(* ===== verification/UsageBilling.v ===== *)
(** * What the usage queue guarantees to its readers

    Delivery: [Pull] hands out the unacknowledged history in order, as much as the
    limits allow ([pull_spec]), and always progresses unless one snapshot alone is
    over the byte limit ([pull_progress], [pull_oversized]).
    Billing: what any series of captures bills to a counter, as a function of its
    readings, of the restarts and of the marks of the captures; it is what the counter
    counted, except for the old baseline of a counter that a restart brought back
    unnoticed ([billing_conservation]).
    Capacity: a commit keeps the queue under its byte limit ([capture_capacity]). *)
From S2P Require Import Prelude GoStr GoTime Bolt UsageStore UsageSpec.
Import UsageStore.

Local Open Scope Z_scope.

(** ** Traffic of one counter *)

(** What a series of readings (restarted?, value) adds to the bill. *)
Fixpoint traffic (prev : Z) (readings : list (bool * Z)) : Z :=
  match readings with
  | [] => 0
  | (reset, v) :: rest => (if reset || (v <? prev) then v else v - prev) + traffic v rest
  end.

Fixpoint nondecreasing (prev : Z) (vs : list Z) : Prop :=
  match vs with [] => True | v :: vs' => prev ≤ v ∧ nondecreasing v vs' end.

Definition final (prev : Z) (vs : list Z) : Z := List.last vs prev.

Lemma final_cons prev v vs : final prev (v :: vs) = final v vs.
Proof.
  unfold final. cbn. destruct vs as [|w vs]; [done|].
  revert w. induction vs as [|x vs IH]; intros w; [done|]. cbn in *. apply IH.
Qed.

Lemma traffic_app prev l1 l2 :
  traffic prev (l1 ++ l2) = traffic prev l1 + traffic (final prev l1.*2) l2.
Proof.
  revert prev. induction l1 as [|[r v] l1 IH]; intros prev; cbn [traffic app fmap list_fmap snd]; [done|].
  rewrite IH, final_cons. lia.
Qed.

(** ** Observations

    What one capture sees of a counter: whether the counter started again from zero
    since the capture before, whether the capture is marked as the first one after a
    restart, and the value, if the sample has the counter at all. *)
Definition observation : Type := bool * bool * option Z.

(** The readings among the observations: samples without the counter add none. *)
Definition present (obs : list observation) : list (bool * Z) :=
  omap (λ o : observation, (λ v, (o.1.2, v)) <$> o.2) obs.

Lemma present_app l1 l2 : present (l1 ++ l2) = present l1 ++ present l2.
Proof. apply omap_app. Qed.
Lemma present_cons o l : present (o :: l) = present ([o] ++ l).
Proof. done. Qed.

(** The values seen before the first restart, and those of each lifetime after it. *)
Fixpoint lifetimes (obs : list observation) : list Z * list (list Z) :=
  match obs with
  | [] => ([], [])
  | (restarted, _, o) :: rest =>
      let '(vs, later) := lifetimes rest in
      let vs' := option_list o ++ vs in
      if restarted then ([], vs' :: later) else (vs', later)
  end.

(** Within a lifetime a counter never decreases; after a restart it starts from zero. *)
Definition in_order (base : Z) (l : list Z * list (list Z)) : Prop :=
  nondecreasing base l.1 ∧ ∀ vs, vs ∈ l.2 → nondecreasing 0 vs.

(** What the counter counted: its growth past the baseline in the first lifetime and
    everything in each later one. *)
Definition counted (base : Z) (l : list Z * list (list Z)) : Z :=
  (final base l.1 - base) + sum_Z (final 0 <$> l.2).

(** What the bill leaves out: when the first value seen after a restart is not in a
    marked capture and is not below the old baseline, only the growth past that baseline
    is billed.  [missed] is a restart since the last value. *)
Fixpoint lost (missed : bool) (base : Z) (obs : list observation) : Z :=
  match obs with
  | [] => 0
  | (restarted, _, None) :: rest => lost (missed || restarted) base rest
  | (restarted, marked, Some v) :: rest =>
      (if (missed || restarted) && negb marked && (base <=? v) then base else 0) + lost false v rest
  end.

(** A capture is marked only after a restart. *)
Definition mark_sound (o : observation) : Prop := o.1.2 = true → o.1.1 = true.
(** The restart is marked in a capture that has the counter. *)
Definition mark_complete (o : observation) : Prop := o.1.1 = true → o.1.2 = true ∧ is_Some o.2.

Lemma traffic_counted (missed : bool) base obs :
  Forall mark_sound obs → in_order (if missed then 0 else base) (lifetimes obs) →
  traffic base (present obs) + lost missed base obs = counted (if missed then 0 else base) (lifetimes obs).
Proof.
  intros Hs. revert missed base. induction Hs as [|[[restarted marked] o] obs Ho _ IH]; intros missed base.
  { intros _. unfold counted, final. cbn. lia. }
  unfold mark_sound in Ho. cbn [fst snd] in Ho.
  cbn [lifetimes]. destruct (lifetimes obs) as [vs later] eqn:El.
  destruct o as [v|]; cbn [option_list app].
  - change (present ((restarted, marked, Some v) :: obs)) with ((marked, v) :: present obs).
    change (option_list (Some v) ++ vs) with (v :: vs).
    cbn [traffic lost]. specialize (IH false v).
    destruct restarted; cbn [orb]; intros [H1 H2]; cbn [fst snd] in H1, H2.
    + assert (nondecreasing 0 (v :: vs)) as [_ Hv] by (apply H2; left).
      unfold counted, in_order in *. cbn [fst snd fmap list_fmap sum_Z] in *. rewrite final_cons.
      rewrite orb_true_r. cbn [andb]. unfold final at 1. cbn [List.last].
      assert (nondecreasing v vs ∧ ∀ x, x ∈ later → nondecreasing 0 x) as Hio by (split; [done|intros; apply H2; by right]).
      specialize (IH Hio). destruct marked; cbn [negb andb orb]; [lia|].
      destruct (Z.ltb_spec v base), (Z.leb_spec base v); lia.
    + destruct H1 as [Hle Hv]. destruct marked; [by specialize (Ho eq_refl)|].
      unfold counted, in_order in *. cbn [fst snd] in *. rewrite final_cons. specialize (IH (conj Hv H2)).
      cbn [orb]. rewrite orb_false_r. destruct missed; cbn [andb negb].
      * destruct (Z.ltb_spec v base), (Z.leb_spec base v); lia.
      * destruct (Z.ltb_spec v base); lia.
  - change (present ((restarted, marked, None) :: obs)) with (present obs). cbn [lost].
    destruct restarted; intros [H1 H2]; cbn [fst snd] in H1, H2.
    + rewrite orb_true_r, (IH true base).
      * unfold counted. change (option_list None ++ vs) with vs. cbn [fst snd fmap list_fmap sum_Z].
        assert (∀ b, final b [] = b) as Hnil by done. rewrite Hnil. lia.
      * split; [apply H2; left|]. intros ??. apply H2. by right.
    + rewrite orb_false_r. by apply IH.
Qed.
(** ** [Prune] *)

Lemma prune_record_wf cap a now d size k v d' size' :
  wf cap a d size → b_get k (records d) = Some v → size < 2 ^ 64 → meta_number "sequence" d < 2 ^ 64 →
  prune_record now (d, size) (k, v) = Ok (d', size') →
  ∃ dr, unmarshal v = Ok dr ∧
  wf cap a d' size' ∧ size' ≤ size ∧ meta_number "sequence" d' = meta_number "sequence" d ∧
  (∀ k', b_get k' (records d') =
    if decide (k = k') then (if expired now dr then None else Some v) else b_get k' (records d)).
Proof.
  intros Hwf Hv Hroom Hroom2 E. cbn [prune_record snd fst] in E. unfold prune_record in E. cbn in E.
  bind_as E dr Hdr. exists dr. split; [done|].
  destruct (expired now dr) eqn:Hexp; cbn [negb] in E.
  2:{ injection E as <- <-. split_and!; [done|lia|done|]. intros k'. case_decide; [by subst|done]. }
  bind_as E m Hm. injection E as <- <-.
  assert (entry d k dr) as Hent by (by exists v).
  pose proof Hwf as [Hr Hi Hp Hu Hx [Hc Hcc] [Hb Hbc] Ha].
  destruct (totals_delete _ _ _ Hv) as [Hen Hvb].
  pose proof (value_bytes_nonneg (b_delete k (records d))). pose proof (slen_nonneg v).
  pose proof (sh_sequence _ _ _ (wf_entry _ _ _ _ _ _ Hwf Hent)) as Hsq.
  set (ib := if bool_decide (get_str (ConnectionID (rec dr)) (index d) = k)
             then b_delete (ConnectionID (rec dr)) (index d) else index d).
  set (d' := {| meta := m; records := b_delete k (records d);
                pending := b_delete (key (Sequence (rec dr))) (pending d); index := ib |}).
  assert (∀ k' dr', entry d' k' dr' ↔ k' ≠ k ∧ entry d k' dr') as Hent'.
  { intros k' dr'. split.
    - intros (v' & Hv' & Hu'). change (records d') with (b_delete k (records d)) in Hv'.
      rewrite law_get_delete in Hv'. case_decide; [done|]. split; [done|by exists v'].
    - intros [Hne (v' & Hv' & Hu')]. exists v'. split; [|done].
      change (records d') with (b_delete k (records d)). rewrite law_get_delete. by rewrite decide_False. }
  assert (meta_number "sequence" d' = meta_number "sequence" d) as Hs by (unfold d'; by meta_gets).
  rewrite Int.uwrap64_id by (split; lia).
  split_and!; [|lia|done|].
  2:{ intros k'. change (records d') with (b_delete k (records d)). apply law_get_delete. }
  constructor.
  - rewrite Hs. intros k' v' E. change (records d') with (b_delete k (records d)) in E.
    rewrite law_get_delete in E. case_decide; [done|]. by apply Hr.
  - intros k1 k2 dr1 dr2 [_ ?]%Hent' [_ ?]%Hent'. by apply Hi.
  - intros n k' E. change (pending d') with (b_delete (key (Sequence (rec dr))) (pending d)) in E.
    rewrite law_get_delete in E. case_decide as Hn; [done|].
    destruct (Hp _ _ E) as (dr' & He & -> & ?). exists dr'. rewrite Hent'. split; [|done].
    split; [|done]. intros ->. apply Hn. by rewrite (entry_fun _ _ _ _ Hent He).
  - intros k' dr' [Hne He]%Hent' Hlt. change (pending d') with (b_delete (key (Sequence (rec dr))) (pending d)).
    rewrite law_get_delete, decide_False; [by apply Hu|]. intros Hk%key_inj.
    + apply Hne. symmetry. by eapply Hi.
    + split; lia.
    + pose proof (sh_sequence _ _ _ (wf_entry _ _ _ _ _ _ Hwf He)). split; lia.
  - intros id k' E. change (index d') with ib in E. unfold ib in E.
    assert (b_get id (index d) = Some k' ∧ (k' = k → ConnectionID (rec dr) ≠ id)) as [E' Hne].
    { case_bool_decide as Hdel.
      - rewrite law_get_delete in E. by case_decide.
      - split; [done|]. intros -> <-. apply Hdel. unfold get_str. by rewrite E. }
    destruct (Hx _ _ E') as (dr' & He & Hid). exists dr'. rewrite Hent'. split; [|done].
    split; [|done]. intros ->. apply (Hne eq_refl). by rewrite (entry_fun _ _ _ _ Hent He).
  - change (records d') with (b_delete k (records d)). unfold d'. meta_gets.
    rewrite number_key by apply Int.uwrap64_range. unfold entries in *. rewrite Int.uwrap64_id by (split; lia). lia.
  - change (records d') with (b_delete k (records d)). lia.
  - by rewrite Hs.
Qed.

(** The loop of [Prune] over the entries it started from. *)
Lemma prune_loop_wf cap a now items d size d' size' :
  wf cap a d size → NoDup items.*1 → (∀ kv, kv ∈ items → b_get kv.1 (records d) = Some kv.2) →
  size < 2 ^ 64 → meta_number "sequence" d < 2 ^ 64 →
  foldr_result (prune_record now) (d, size) items = Ok (d', size') →
  wf cap a d' size' ∧ size' ≤ size ∧ meta_number "sequence" d' = meta_number "sequence" d ∧
  (∀ k v, b_get k (records d') = Some v ↔ b_get k (records d) = Some v ∧
    (k ∈ items.*1 → ∃ dr, unmarshal v = Ok dr ∧ expired now dr = false)).
Proof.
  revert d size. induction items as [|[k v] items IH]; intros d size Hwf Hnd Hin Hroom Hroom2 E.
  { injection E as <- <-. split_and!; [done|lia|done|]. intros k v. split; [|by intros [? _]].
    intros ?. split; [done|]. by intros ?%not_elem_of_nil. }
  cbn [foldr_result] in E. bind_as E [d1 size1] H1'.
  cbn [fmap list_fmap fst] in Hnd. apply NoDup_cons in Hnd as [Hnin Hnd].
  pose proof (Hin (k, v) ltac:(left)) as Hkv. cbn in Hkv.
  destruct (prune_record_wf _ _ _ _ _ _ _ _ _ Hwf Hkv Hroom Hroom2 H1') as (dr & Hdr & Hwf1 & Hsz & Hsq & Hget).
  destruct (IH d1 size1 Hwf1 Hnd) as (Hwf2 & Hsz2 & Hsq2 & Hget2); [|lia|lia|done|].
  { intros [k' v'] Hkv'. cbn. rewrite Hget, decide_False; [by apply (Hin (k', v')); right|].
    intros ->. apply Hnin. apply list_elem_of_fmap. by exists (k', v'). }
  split_and!; [done|lia|congruence|]. intros k' v'. rewrite Hget2, Hget. clear Hget Hget2.
  cbn [fmap list_fmap fst]. rewrite elem_of_cons. destruct (decide (k = k')) as [<-|Hne].
  - destruct (expired now dr) eqn:Hexp.
    + split; [by intros [? _]|]. intros [Hv' Hx]. rewrite Hkv in Hv'. injection Hv' as <-.
      destruct (Hx ltac:(by left)) as (dr' & Hdr' & ?). congruence.
    + rewrite Hkv. split.
      * intros [[= <-] Hx]. split; [done|]. intros _. eauto.
      * intros [[= <-] Hx]. split; [done|]. done.
  - split.
    + intros [Hv' Hx]. split; [done|]. intros [->|?]; [done|auto].
    + intros [Hv' Hx]. split; [done|]. auto.
Qed.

● ● ●

Instructions to follow: Could you transcribe the entries exactly, from the first line through the line containing "match readings with", and give nothing more?

Exercise response:
(* ===== verification/UsageBilling.v ===== *)
(** * What the usage queue guarantees to its readers

    Delivery: [Pull] hands out the unacknowledged history in order, as much as the
    limits allow ([pull_spec]), and always progresses unless one snapshot alone is
    over the byte limit ([pull_progress], [pull_oversized]).
    Billing: what any series of captures bills to a counter, as a function of its
    readings, of the restarts and of the marks of the captures; it is what the counter
    counted, except for the old baseline of a counter that a restart brought back
    unnoticed ([billing_conservation]).
    Capacity: a commit keeps the queue under its byte limit ([capture_capacity]). *)
From S2P Require Import Prelude GoStr GoTime Bolt UsageStore UsageSpec.
Import UsageStore.

Local Open Scope Z_scope.

(** ** Traffic of one counter *)

(** What a series of readings (restarted?, value) adds to the bill. *)
Fixpoint traffic (prev : Z) (readings : list (bool * Z)) : Z :=
  match readings with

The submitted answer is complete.